Manufacturers and airlines generally consider their transactions proprietary, and can be selective about divulging information during safety probes.
In one 1971 internal memo, Frontier's manager of jet training advises pilots that the airline "has experienced a few cases of malfunctioning yaw dampers on B-737 aircraft which have caused serious control problems."
The memo makes reference to ongoing Boeing research into the problem and instructs pilots to switch off the yaw damper before takeoff and landing and "any other time an abnormal yaw develops."
In a 1972 Frontier memo, the airline's manager of avionics makes reference to Boeing instructions on how to prevent moisture from seeping into the electronics bay area where the yaw-damper computer is housed.
The memo describes how an open electrical circuit caused the yaw damper to steadily deflect the rudder on a 737 flight. The pilot canceled out that deflection by adjusting a device called the rudder trim in the opposite direction.
When the yaw-damper open circuit disappeared, the rudder returned to neutral, but the rudder-trim adjustment "caused a sudden yaw in the aircraft."
In a 1973 letter from the FAA to then-airline President A. L. Feldman, the agency cites a Aug. 16, 1973, flight over Montana in which a "severe yaw" was encountered on a 737 flight. "This yaw was so severe that one of the cabin attendants was injured and required hospitalization."
The United jet that crashed was purchased from Frontier on June 6, 1986.
-------------------------- 737 INCIDENT OVER HONDURAS --------------------------
Continental Airlines Capt. Ray Miller filed this report with the NASA Air Safety Reporting System three days after making an emergency landing in Honduras in April. Submittal of the reports are voluntary. Pilots usually file them in routine matters like straying off course. "In this case, there was no threat of any violations, if anything this guy was a hero," said Mike Hynes, an aviation consultant. "I think he felt a moral obligation to put it into the system . . . so that the next guy could learn something from it." Miller's account:
Aircraft made violent yaw to the right. Simultaneous muffled boom, and instant roll to the right.
Autopilot/autothrottles manually disengaged immediately. Control column forces and displacement to regain control of the aircraft indicated a very serious problem with controllability.
To maintain wings level took 40 degrees left aileron (marked by the index on the wall) rudder forces normal. Aileron forces to the left very heavy. Forces to the right extremely light (or more like normal). As slow as I could fly and maintain control about 160 knots.
Emergency landing made about 18 minutes after onset at San Pedro Sula, Honduras. I had quite a lot of difficulty with roll control in that for corrections to the left would take a lot of pressure (for illustration say 20 lbs.) for corrections to the right all I had to do was ease off (for illustration say 2 ounces).
Fortunately, it was a very clear day and smooth.

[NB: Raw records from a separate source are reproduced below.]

(* ===== verification/KubeApi.v ===== *)
(** The Kubernetes side of the model.  [ObjectMeta] holds the metadata fields the
    code uses; [Condition] is the shape shared by the [Conditions] lists of all
    the custom resources; [KClient] is the API client, one instance per kind,
    with the documented behaviour of the API server as laws over a view of the
    stored objects.  [MemStore] is an API server in memory: it satisfies the laws
    and is the cluster of the concrete runs. *)

From S2P Require Import Prelude.
From S2P Require Import GoRuntime.
From S2P Require Import Errors.
Open Scope string_scope.
Open Scope list_scope.
Open Scope Z_scope.

(** ** Object metadata *)

Record OwnerReference := mkOwnerRef { or_Kind : string; or_Name : string }.

Record ObjectMeta := mkMeta {
  om_Name : string;
  om_Namespace : string;
  om_Labels : gmap string string;
  om_Finalizers : list string;
  om_DeletionTimestamp : option Z;
  om_CreationTimestamp : Z;
  om_OwnerReferences : list OwnerReference;
}.
#[export] Instance eta_ObjectMeta : Eta ObjectMeta := fun x =>
  mkMeta (om_Name x) (om_Namespace x) (om_Labels x) (om_Finalizers x)
    (om_DeletionTimestamp x) (om_CreationTimestamp x) (om_OwnerReferences x).
#[export] Instance owner_ref_eq_dec : EqDecision OwnerReference.
Proof. solve_decision. Defined.
#[export] Instance object_meta_eq_dec : EqDecision ObjectMeta.
Proof. solve_decision. Defined.

(** The zero [ObjectMeta]. *)
Definition noMeta : ObjectMeta := mkMeta "" "" ∅ [] None zero_time [].
Definition namedMeta (ns name : string) : ObjectMeta :=
  noMeta <| om_Name := name |> <| om_Namespace := ns |>.

Class KObject (T : Type) := kmeta : T -> ObjectMeta.
Definition kname {T} `{KObject T} (x : T) : string := om_Name (kmeta x).
Definition kns {T} `{KObject T} (x : T) : string := om_Namespace (kmeta x).
Definition kkey {T} `{KObject T} (x : T) : string * string := (kns x, kname x).

(** ** Conditions *)

Inductive ConditionStatus := ConditionTrue | ConditionFalse | ConditionUnknown.
#[export] Instance condition_status_eq_dec : EqDecision ConditionStatus.
Proof. solve_decision. Defined.

Record Condition (C : Type) := mkCondition {
  c_Type : C;
  c_Status : ConditionStatus;
  c_LastTransitionTime : Z;
  c_Reason : string;
  c_Message : string;
}.
Arguments mkCondition {_} _ _ _ _ _.
Arguments c_Type {_} _.
Arguments c_Status {_} _.
Arguments c_LastTransitionTime {_} _.
Arguments c_Reason {_} _.
Arguments c_Message {_} _.
#[export] Instance condition_eq_dec {C} `{EqDecision C} : EqDecision (Condition C).
Proof. solve_decision. Defined.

I feel if I had the normal low-level bumpy air I would have possibly gotten behind the control response and lost control of the aircraft. The company, etc. (now three days after the incident) inspecting the aircraft. It has been relayed to me that they have been able to duplicate the problem on the ground, but do not know why.
The "A" autopilot paddles disengage but the autopilot itself will not disengage until all power is removed from the aircraft. The yaw damper is exceeding its design limits on its own initiative and putting inputs into the system. After the fact, it appears I was fighting with the autopilot for control of the aircraft. This was a Boeing 737-300.